Joslyn Art Museum
Omaha, NE
402-342-3300
Acquisitions at Joslyn Art Museum
The year 2000 marked an exciting year for Joslyn Art Museum's permanent collection as both historic and recently created representational American artworks were acquired through gift or purchase. The majority of the year's most significant acquisitions are additions to Joslyn's renowned collection of Western American and Native American art.

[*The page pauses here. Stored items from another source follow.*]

(* ===== verification/Publication.v ===== *)
(** * What the published status list says

    The composition of the session store, the allocator's indices, the
    encoding of the list and the endpoint that serves it: a list that the API
    hands out has a set bit exactly for the revoked credentials, and a
    credential that was revoked when its tenancy ended is in every list
    published later.  The second part runs through the abstract machine of
    [Protocol], in which a withdrawn attestation is final. *)

From S2P Require Import Prelude Calendar Runtime Repository Sessions SessionLaws Base64.
From S2P Require Import StatusList Server Credential Handlers IssuerHandlers Logic Api.
From S2P Require Import Lifecycle Effects Issuance Protocol.

Local Open Scope Z_scope.

(** ** In the machine, a withdrawn attestation is final *)

Definition withdrawn (i : string) (a : attestation) (p : protocol) : Prop :=
  proto_attestations p !! i = Some a /\ exists c, att_phase a = Withdrawn c.

Lemma withdraw_withdrawn k a c : att_phase a = Withdrawn c -> withdraw k a = a.
Proof. unfold withdraw. intros ->. by case_match. Qed.

Lemma step_keeps_withdrawn i a p q : proto_step p q -> withdrawn i a p -> withdrawn i a q.
Proof.
  intros Hstep [Ha [c Hc]]. split; [|by exists c].
  destruct Hstep as [| |k j ix D A _ Hj|j b d D A Hj Hb _|k s D A _ _]; cbn in *; try done.
  - rewrite lookup_insert_ne; congruence.
  - rewrite lookup_insert_ne; [done|]. intros ->. simplify_eq. congruence.
  - by rewrite lookup_fmap, Ha; cbn; rewrite (withdraw_withdrawn k a c).
Qed.

Lemma steps_keep_withdrawn i a p q : rtc proto_step p q -> withdrawn i a p -> withdrawn i a q.
Proof. induction 1; [done|]. intros Hw. by eapply IHrtc, step_keeps_withdrawn. Qed.

Lemma attested_revoked x :
  known_state (Session_State x) -> (exists c, session_phase x = Withdrawn c) ->
  Session_State x = SessionStateRevoked.
Proof. unfold session_phase. by intros [->|[->| ->]] [c Hc]. Qed.

(** ** The endpoint *)

(** The bitstring inside a signed list. *)
Definition encoded_list (c : statusListVCClaims) : string :=
  statusListSubject_EncodedList (statusListVC_CredentialSubject (statusListVCClaims_VC c)).
Definition read_list (gunzip : list Z -> option (list Z)) (c : statusListVCClaims) :
    option (list Z) :=
  DecodeString (encoded_list c) ≫= gunzip.

(** [r] carries claims, signed by the issuer, whose bits satisfy [Q]. *)
Definition publishes (g : config) (gunzip : list Z -> option (list Z)) (r : response) (Q : list Z -> Prop) : Prop :=
  exists l claims now bs,
    body r = PStatusList l /\
    cfg_sign_list g "vc+ld+jwt" (cfg_KeyID g) claims = Some (statusList_Credential l) /\
    claims = status_list_claims (cfg_issuerURL g) (encoded_list claims) now /\
    read_list gunzip claims = Some bs /\
    length bs = Z.to_nat (StatusListSize / 8) /\ Q bs.

Section Publication.
Context {RS SS AS : Type} `{RepositoryLaws RS} `{SessionLaws SS} `{IndexAllocator AS}.
Implicit Types w : world RS SS AS.

(** The credential with index [ix] is revoked in [w]. *)
Definition revoked_index w (ix : Z) : Prop :=
  exists i x, sess_view (w_sessions w) !! i = Some x /\
    Session_State x = SessionStateRevoked /\ Session_StatusListIndex x = ix.

(** The bits are those of the revoked credentials of [w]. *)
Definition tells_revocations w (bs : list Z) : Prop :=
  forall ix, 0 <= ix < StatusListSize -> bit_at bs ix = true <-> revoked_index w ix.

Lemma wp_StatusList ok g gunzip w :
  sess_inv (w_sessions w) -> inflates (cfg_gzip g) gunzip ->
  wp ok (handle g CallStatusList)
    (fun o w' => w' = w /\ forall r, o = Some r -> status r = StatusOK ->
       publishes g gunzip r (tells_revocations w)) w.
Proof.
  intros Hi Hgz. cbn [handle]. unfold IssuerHandlers.StatusList. intros e _. cbn.
  destruct (ss_RevokedStatusListIndices e (w_sessions w)) as [l|x|] eqn:Hl; cbn.
  - intros e' _. unfold BuildStatusListJWT.
    destruct (BuildEncodedList (cfg_gzip g) l) as [s|] eqn:Hs; cbn;
      [|by split; [|intros r [= <-]]].
    case_match eqn:Hj; (split; [done|]; intros r [= <-]); [|done]. intros _.
    destruct (published_list_reads_back _ _ l s Hgz Hs) as (bs & Hread & Hlen & Hbits).
    eexists _, (status_list_claims (cfg_issuerURL g) s (env_now e' 0)), (env_now e' 0), bs.
    split_and!; try done. intros ix Hix. rewrite Hbits by done.
    exact (sess_revoked_indices e _ l Hi Hl ix).
  - by split; [|intros r [= <-]].
  - by split.
Qed.

(** C7: the published status list is the revocations, no more and no less: when StatusList
    answers 200 the server is unchanged, and the reply carries a list credential that the issuer
    signed, whose encoded list decodes to 131072 bits of which, by the W3C reading (most
    significant bit first), exactly those are set that are the index of a revoked credential;
    for any gzip with an inverse. *)
Theorem published_list_is_the_revocations g gunzip envs w r w' :
  sess_inv (w_sessions w) -> inflates (cfg_gzip g) gunzip ->
  run (handle g CallStatusList) envs w = (Some r, w') -> status r = StatusOK ->
  w' = w /\ publishes g gunzip r (tells_revocations w).
Proof.
  intros Hi Hgz Hrun Hs.
  pose proof (wp_run (fun _ => True) _ _ w envs (wp_StatusList _ g gunzip w Hi Hgz)
    ltac:(done)) as Hp.
  rewrite Hrun in Hp. split; [exact (proj1 Hp)|]. by apply Hp.
Qed.

Context (same_names : forall id key dep,
  repo_key id = Some key -> sess_key id = Some dep -> dep = key).

(** A revoked session stays revoked through any calls, under its index. *)
Lemma revoked_index_stays g calls w ix :
  sess_inv (w_sessions w) -> fresh_calls g calls w -> revoked_index w ix ->
  revoked_index (run_calls g calls w).2 ix.
Proof.
  intros Hi Hf (i & x & Hx & Hst & Hix).
  destruct (run_calls_reach same_names g calls w Hi Hf) as [Hi' Hr].
  destruct (steps_keep_withdrawn i (attested_by x) _ _ Hr) as [Ha Hw].
  - split; [by cbn; rewrite lookup_fmap, Hx|]. exists (Session_CredentialID x).
    unfold attested_by, session_phase. by rewrite Hst.
  - cbn in Ha. rewrite lookup_fmap in Ha. apply fmap_Some in Ha as (y & Hy & Hxy).
    exists i, y. injection Hxy as Hd Hxi Hp. split; [done|]. split; [|by rewrite <-Hxi].
    apply attested_revoked; [exact (sess_view_state _ i y Hi' Hy)|].
    destruct Hw as [c Hc]. exists c. cbn in Hc. congruence.
Qed.

(** C6: a credential whose tenancy was ended stays revoked for every reader of the status list.
    Take a call that ends a tenancy (Release, SettleAccept or DisputeResolve), meets no database
    fault and answers 200, and a credential that was collected for that deposit before, with an
    index inside the list (below 131072): whatever calls follow, with whatever database faults,
    each status list that the API hands out afterwards is signed by the issuer and has the bit
    of that index set. Proved through the abstract machine, in which a withdrawn attestation is
    final. Assumed besides: identifiers drawn by the later calls are new, the session store and
    the repository read an identifier in the same way, and gzip has an inverse. (The code
    answers 200 also when revoking fails, and drops indices past the list; both are left out
    here, the second is a finding.) *)
Theorem ended_tenancy_stays_published g gunzip c id envs w resp w1 dep i x calls envs' r w2 :
  inflates (cfg_gzip g) gunzip -> revoking_call c = Some id -> (forall n, no_faults (envs n)) ->
  run (handle g c) envs w = (Some resp, w1) -> status resp = StatusOK ->
  sess_inv (w_sessions w) -> sess_key id = Some dep ->
  sess_view (w_sessions w) !! i = Some x -> Session_DepositID x = dep ->
  Session_State x = SessionStateConsumed -> 0 <= Session_StatusListIndex x < StatusListSize ->
  fresh_calls g calls w1 ->
  run (handle g CallStatusList) envs' (run_calls g calls w1).2 = (Some r, w2) ->
  status r = StatusOK ->
  publishes g gunzip r (fun bs => bit_at bs (Session_StatusListIndex x) = true).
Proof.
  intros Hgz Hc Hok Hrun Hs Hi Hkey Hx Hdep Hst Hix Hf Hlist Hr.
  destruct (ending_call_revokes g c id envs w resp w1 dep i x) as [Hi1 Hx1]; try done.
  destruct (run_calls_reach same_names g calls w1 Hi1 Hf) as [Hi2 _].
  pose proof (wp_run (fun _ => True) _ _ _ envs' (wp_StatusList _ g gunzip _ Hi2 Hgz)
    ltac:(done)) as Hp.
  rewrite Hlist in Hp. destruct (proj2 Hp r eq_refl Hr) as (l & cl & now & bs & ? & ? & ? & ? & ? & Hb).
  exists l, cl, now, bs. split_and!; try done. apply Hb; [done|].
  apply revoked_index_stays; [done|done|].
  destruct (set_State_fields SessionStateRevoked x) as (_ & Hs2 & _ & _ & Hix2).
  by exists i, (set_State SessionStateRevoked x).
Qed.
End Publication.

Following are three highlights of Joslyn's year 2000 acquisitions:
Charles M. Russell, A Serious Predicament,1908, oil on canvas, gift of Foxley & Co. (William Foxley, of Foxley & Co. and a well-known collector of Western American art, grew up in Omaha.). A quintessential cowboy scene by the premier artist of the genre, this late 18th-century painting fills a major gap in Joslyn's Art of the American West collection. The Museum has shown borrowed works by Russell in the past but has never owned one. The gift was received just in time to be included in the grand opening of the newly reinstalled Western and Native American galleries in November 2000.
(left: William Sidney Mount, The Blackberry
Girls, 1840, oil on panel, Museum purchase with funds provided by Susan
Storz Butler) (Susan Storz Butler is a member of Joslyn Art
Museum's Board of Governors.) In keeping with American genre paintings of
the mid-19th century, this idyllic scene celebrates country life and its
association with simple, timeless virtues: two young girls are shown resting
after an afternoon of berry picking. The luminous light and exquisitely
rendered detail are characteristic of the artist's work; Mount is among
the most highly regarded American painters of his era.
(right: William De La Montagne Cary, Jim Bridger with Sir William Drummond Stewart, 1872, oil on canvas, Museum purchase with funds provided in part by Gall and Michael Yanney) (Michael Yanney is chairman of Joslyn's Board of Governors.) Although Bridger, a famous mountain man, was indeed a friend of the Scottish adventurer Stewart, it is unlikely that Cary, a well-known illustrator of his era, knew either individual.